Our only chance to overthrow corporate power comes from those who will not surrender to it, who will hold fast to the causes of the oppressed no matter what the price, who are willing to be dismissed and reviled by a bankrupt liberal establishment, who have found within themselves the courage to say no, to refuse to cooperate. The most important issue in this election does not revolve around the personal traits of Hillary Clinton or Donald Trump. It revolves around the destructive dynamic of unfettered and unregulated global capitalism, the crimes of imperialism and the security and surveillance apparatus. These forces are where real power lies. Trump and Clinton will do nothing to restrict them.
It is up to us to resist.

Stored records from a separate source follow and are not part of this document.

(** * prop: promise chaining on top of a cooperative event loop

    A shallow embedding of [src/prop/promise.py] and
    [src/prop/chain_link/fulfillment.py].

    The coroutines of the source ([resolve_awaitable] and the [_wrapper]
    method of each link class) are written in a small coroutine monad whose
    constructors are the things a coroutine of this library does: return,
    raise, suspend at an [await], enter a user callback, read or write an
    attribute of [self].  Promise objects live in a heap indexed by object
    identity; the event loop is a step function that resumes one task at a
    time, so every interleaving of task steps and of calls of the public
    methods is a list of actions.

    The event loop itself is asyncio's.  Of its tasks the model keeps what
    the library relies on: a task runs its coroutine from one await to the
    next; [cancel()] on a pending task makes its next step raise
    [CancelledError] at the await the coroutine is suspended on (or closes
    a coroutine that never started); the outer future of [shield] ends as
    the promise it follows does, and cancelling it leaves that promise
    alone.

    A callback is a function of its argument: it returns a plain value or
    an awaitable, or raises, and each entry is logged.  The awaitable it
    returns is foreign to the heap, not one of the program's promises, and
    gives way to a cancellation; the theorems in which [cancel()] reaches
    a link say where the link is then.  A callback that calls a method of
    a promise is that method call placed after the task step that entered
    the callback. *)

From stdpp Require Import base option list strings.
From Stdlib Require Import ZArith Lia.

Local Open Scope Z_scope.
Local Open Scope nat_scope.

(** ** Python values, exceptions and outcomes *)

(** The exceptions the source tells apart.  [CancelledError] is the event
    loop's cancellation condition; [Exception name] stands for an instance
    of Python's [Exception] class; [BaseOnly name] for an exception that
    derives from [BaseException] without deriving from [Exception]
    (GeneratorExit, a user class deriving from BaseException, ...). *)
Inductive exn : Type :=
| CancelledError
| Exception (name : string)
| BaseOnly (name : string).

Inductive value : Type :=
| VNone
| VInt (n : Z)
| VStr (s : string).
(* ===== verification/_CoqProject ===== *)
-Q . S2P
Prelude.v
Fault.v
Scc.v
Value.v
Resource.v
Ordered.v
Schedule.v
Indexes.v
Scheduler.v
SchedulerSafe.v
SchedulerWake.v
Exhaust.v
Codec.v
Bytecode.v
BytecodeFacts.v
BytecodeTables.v
Types.v
TypesStore.v
TypesSub.v
TypesLaws.v
TypesJoin.v
Pages.v
TextViews.v
SlotTable.v
TextViewsInv.v
TextViewsBatch.v
MapIndex.v
MapIndexFacts.v
Heap.v
Objects.v
Ledger.v
HeapInv.v
HeapOps.v
HeapAlloc.v
HeapSweep.v
Graph.v
GraphTables.v
GraphWalk.v
GraphModes.v
HeapSteps.v
HeapProps.v
HeapFrame.v
Transfer.v
TransferFacts.v
TransferProps.v
Machine.v
Collections.v
Interp.v
MachineFacts.v
Quantum.v
Arenas.v
Callbacks.v
MachineProps.v
MapKeys.v
Maps.v
MapOps.v
MapProps.v
ModuleTables.v
VerifyCtx.v
VerifySub.v
VerifyStep.v
VerifyPerform.v
VerifyRules.v
VerifyFunc.v
VerifyStable.v
VerifyFine.v
VerifyFlow.v
VerifyFix.v
VerifySound.v
VerifyReplay.v
VerifyShape.v
VerifyAccept.v
VerifyProps.v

We must refuse to be complicit, even in the act of voting, with the fossil fuel industry’s savaging of our ecosystem, endless wars, oppression of the poor, including the one in five children in this country who is hungry, the evisceration of constitutional rights and civil liberties, the cruel and inhumane system of mass incarceration and the state-sponsored execution of unarmed poor people of color in our marginal communities.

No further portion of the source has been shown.